Le projet de loi pour la croissance et l'activité a été définitivement adopté le 10 juillet dernier et soumis au Conseil constitutionnel dont la décision est attendue au plus tard le 15 août prochain.
Parmi les mesures novatrices les plus et critiquées figure l’instauration d’un barème pour les indemnités octroyées par le juge prud’homal en cas de licenciement sans cause réelle et sérieuse.
Dans un souci annoncé de renforcer la prévisibilité des décisions prud’homales, la loi Macron a mis en place un système de plafonnement des indemnités pour licenciement sans cause réelle et sérieuse qui permettra, en cas de contentieux, aux employeurs d’évaluer le risque financier lié au prononcé d’un licenciement et aux salariés d’avoir une vision plus précise du montant des dommages et intérêts qui pourraient leur être accordés en cas de contentieux.
D’après la loi, en cas de condamnation pour licenciement abusif, le montant des indemnités octroyées au salarié serait encadré de la manière suivante :
Moins de 20 salariés Entre 20 et 299 salariés A partir de 300 salariés
moins de 2 ans :
Maximum 3 mois Maximum 4 mois Maximum 4 mois
entre 2 et 10 ans :
Minimum 2 mois Minimum 4 mois Minimum 6 mois Maximum 6 mois Maximum 10 mois Maximum 12 mois
10 ans et plus :
Minimum 2 mois Minimum 4 mois Minimum 6 mois Maximum 12 mois Maximum 20 mois Maximum 27 mois
Dans certains cas, qualifiés «d’
atteinte grave au droit du travail », ce barème sera inapplicable et les juges retrouveront leur liberté dans l’évaluation du montant des dommages et intérêts accordés au salarié, sous réserve des minimas d’ores et déjà fixés par la loi à 6 ou 12 mois de salaires.
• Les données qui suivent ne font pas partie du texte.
(* ===== verification/DraftKeys.v ===== *)
(** * Draft keys

    [DraftKey] of src/src/ports/draft-store.ts: what a draft is stored under,
    shared by the draft store, the multi-party flow, the response actions and the
    HTTP adapters; with the canonical bytes a response is hashed by. *)

From S2P Require Import Prelude JsValue.

Record DraftKey : Set := {
  key_formUrl : string;
  key_formVersion : option string;
  key_subjectRef : option string;
  key_partyRef : option string
}.

#[export] Instance DraftKey_eq_dec : EqDecision DraftKey.
Proof. solve_decision. Defined.

(** [canonicalResponseHandoffBytes] of the integrity package. *)
Class HandoffBytes := canonicalResponseHandoffBytes : jsv → outcome string string.
(** [NaN] is a number that JSON does not keep. *)
Fixpoint exact (t : ty) : bool :=
  match t with
  | TNumber => false
  | TArray _ t => exact t
  | TObject _ fields => forallb (λ f, exact f.2.2) fields
  | TUnion l => forallb exact l
  | _ => true
  end.

Definition json_entries (o : jsobj) : jsobj := flat_map (λ e, if is_undefined e.2 then [] else [(e.1, json_of e.2)]) o.

Lemma json_keys o k : k ∈ obj_keys (json_entries o) → k ∈ obj_keys o.
Proof.
  unfold obj_keys. rewrite !list_elem_of_fmap. intros ([k' v] & -> & Hin). apply list_elem_of_In, in_flat_map in Hin as ([k1 v1] & Hin & Hk).
  simpl in Hk. destruct (is_undefined v1); [done|]. destruct Hk as [Hk|[]]. injection Hk as -> _.
  exists (k', v1). split; [done|]. by apply list_elem_of_In.
Qed.

Lemma own_get_json o k : NoDup o.*1 →
  own_get (json_entries o) k = match own_get o k with Some v => if is_undefined v then None else Some (json_of v) | None => None end.
Proof.
  induction o as [|[k' v] o IH]; [done|]. simpl. intros [Hk Ho]%NoDup_cons. unfold json_entries in *. simpl.
  destruct (String.eqb k k') eqn:E.
  - apply String.eqb_eq in E as ->. destruct (is_undefined v); simpl; [|by rewrite String.eqb_refl].
    rewrite IH by done. destruct (own_get o k') eqn:Eg; [|done]. by apply own_get_keys in Eg.
  - destruct (is_undefined v); simpl; [|rewrite E]; by apply IH.
Qed.
Definition isPresentationPolicy (value : jsv) : bool :=
  let at_ := prop value in
  if negb (isRecord value) || negb (is_string (at_ "id")) || negb (is_string (at_ "scope")) then false else
  if negb (hasOnlyKeys value ["id"; "scope"; "documentRefs"; "allowedPurposes"; "recipientIssuer"; "protocolHints"; "expiresAt"; "extensions"])
  then false else
  if negb (is_one_of (at_ "scope") presentationScopes) then false else
  if negb (is_array (at_ "allowedPurposes")) || negb (some_element (at_ "allowedPurposes")) then false else
  if negb (forallb (string_in presentationPurposes) (arr_of (at_ "allowedPurposes"))) then false else
  if negb (is_undefined (at_ "protocolHints")) &&
     (negb (is_array (at_ "protocolHints")) || negb (forallb (string_in presentationProtocols) (arr_of (at_ "protocolHints")))) then false else
  if negb (is_undefined (at_ "recipientIssuer")) && negb (isIssuerRef (at_ "recipientIssuer")) then false else
  if negb (is_undefined (at_ "expiresAt")) && negb (is_string (at_ "expiresAt")) then false else
  if negb (is_undefined (at_ "extensions")) && negb (isExtensions (at_ "extensions")) then false else
  if is_lit (at_ "scope") "selected-documents"
  then is_array (at_ "documentRefs") && some_element (at_ "documentRefs") && forallb is_string (arr_of (at_ "documentRefs"))
  else true.

Definition isEncryptionEnvelope (value : jsv) : bool :=
  let at_ := prop value in
  if negb (isRecord value) || negb (hasOnlyKeys value ["mode"; "keyDerivation"; "recipientKeyRef"; "cipherSuite"; "extensions"])
     || negb (is_lit (at_ "mode") "none") && negb (is_lit (at_ "mode") "passkey-hpke") then false else
  if is_lit (at_ "mode") "passkey-hpke" then
    (is_lit (at_ "keyDerivation") "passkey-derived" || is_lit (at_ "keyDerivation") "external-key") &&
    is_string (at_ "recipientKeyRef") &&
    maybe is_string (at_ "cipherSuite") &&
    maybe isExtensions (at_ "extensions")
  else
    is_undefined (at_ "keyDerivation") &&
    is_undefined (at_ "recipientKeyRef") &&
    maybe is_string (at_ "cipherSuite") &&
    maybe isExtensions (at_ "extensions").

Definition isExportPackage (value : jsv) : bool :=
  let at_ := prop value in
  isRecord value &&
  hasOnlyKeys value ["id"; "format"; "createdAt"; "includes"; "encryption"; "extensions"] &&
  is_string (at_ "id") &&
  string_in exportFormats (at_ "format") &&
  is_string (at_ "createdAt") &&
  is_array (at_ "includes") &&
  some_element (at_ "includes") &&
  forallb (string_in exportIncludes) (arr_of (at_ "includes")) &&
  maybe isEncryptionEnvelope (at_ "encryption") &&
  maybe isExtensions (at_ "extensions").

Definition isOptionalArray (value : jsv) (itemGuard : jsv → bool) : bool := is_undefined value || is_array value && forallb itemGuard (arr_of value).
Cette exception s’appliquera aux hypothèses suivantes :
- harcèlement sexuel et moral ;
- licenciement discriminatoire ou consécutif à une action en justice en matière d’égalité professionnelle homme-femme ;
- témoignage pour corruption ;
- violation du droit de grève ;
- violation de l’exercice d’un mandat de salarié protégé ;
- violation de la protection contre le licenciement dont bénéficient les salariés victimes d’accident du travail ou de maladie professionnelle ou encore les femmes enceintes ;
- atteinte à une liberté fondamentale
- Les critiques portées devant le Conseil constitutionnel
Plusieurs syndicats de salariés, d’avocats et de magistrats ont dénoncé cette mesure.
La première critique est que ces plafonds constituent une atteinte au principe fondamental en droit français de la réparation intégrale du préjudice ; le montant des dommages et intérêts n’étant plus fonction du préjudice réellement subi par le salarié (fondé sur différents critères comme l’ancienneté, la perte de revenus, les conditions d’éviction, l’âge, les difficultés pour retrouver un emploi) mais défini uniquement au regard de son ancienneté et de l’effectif de la société.
Le Conseil constitutionnel devra juger si le plafonnement de ces indemnité et l’atteinte portée au principe de la réparation intégrale du préjudice (qui existe dans d’autres domaines comme en matière de responsabilité des transporteurs) est proportionné au but recherché par le gouvernement à savoir la réduction de l’insécurité juridique lié aux décisions prud’homales.
La seconde critique porte sur la rupture d’égalité entre les salariés des toutes petites entreprises qui seront moins indemnisés que ceux des grands groupes alors que le préjudice du salarié ne dépend pas de la taille de l’entreprise qui le licencie abusivement.
- L’incohérence de la mesure
Sous couvert de prévisibilité des décisions prud’homales donc de défiance à l’égard des juridictions concernées, le but recherché par le gouvernement est de permettre aux entreprises de provisionner le coût des ruptures de contrat de travail dès l’embauche pour faciliter la flexibilité.
Au lieu de s’attacher aux conséquences de la violation de la loi par l’employeur en limitant le coût des licenciements abusifs, il aurait été plus efficace de réformer le droit du licenciement lui-même et de limiter les cas de licenciement abusif.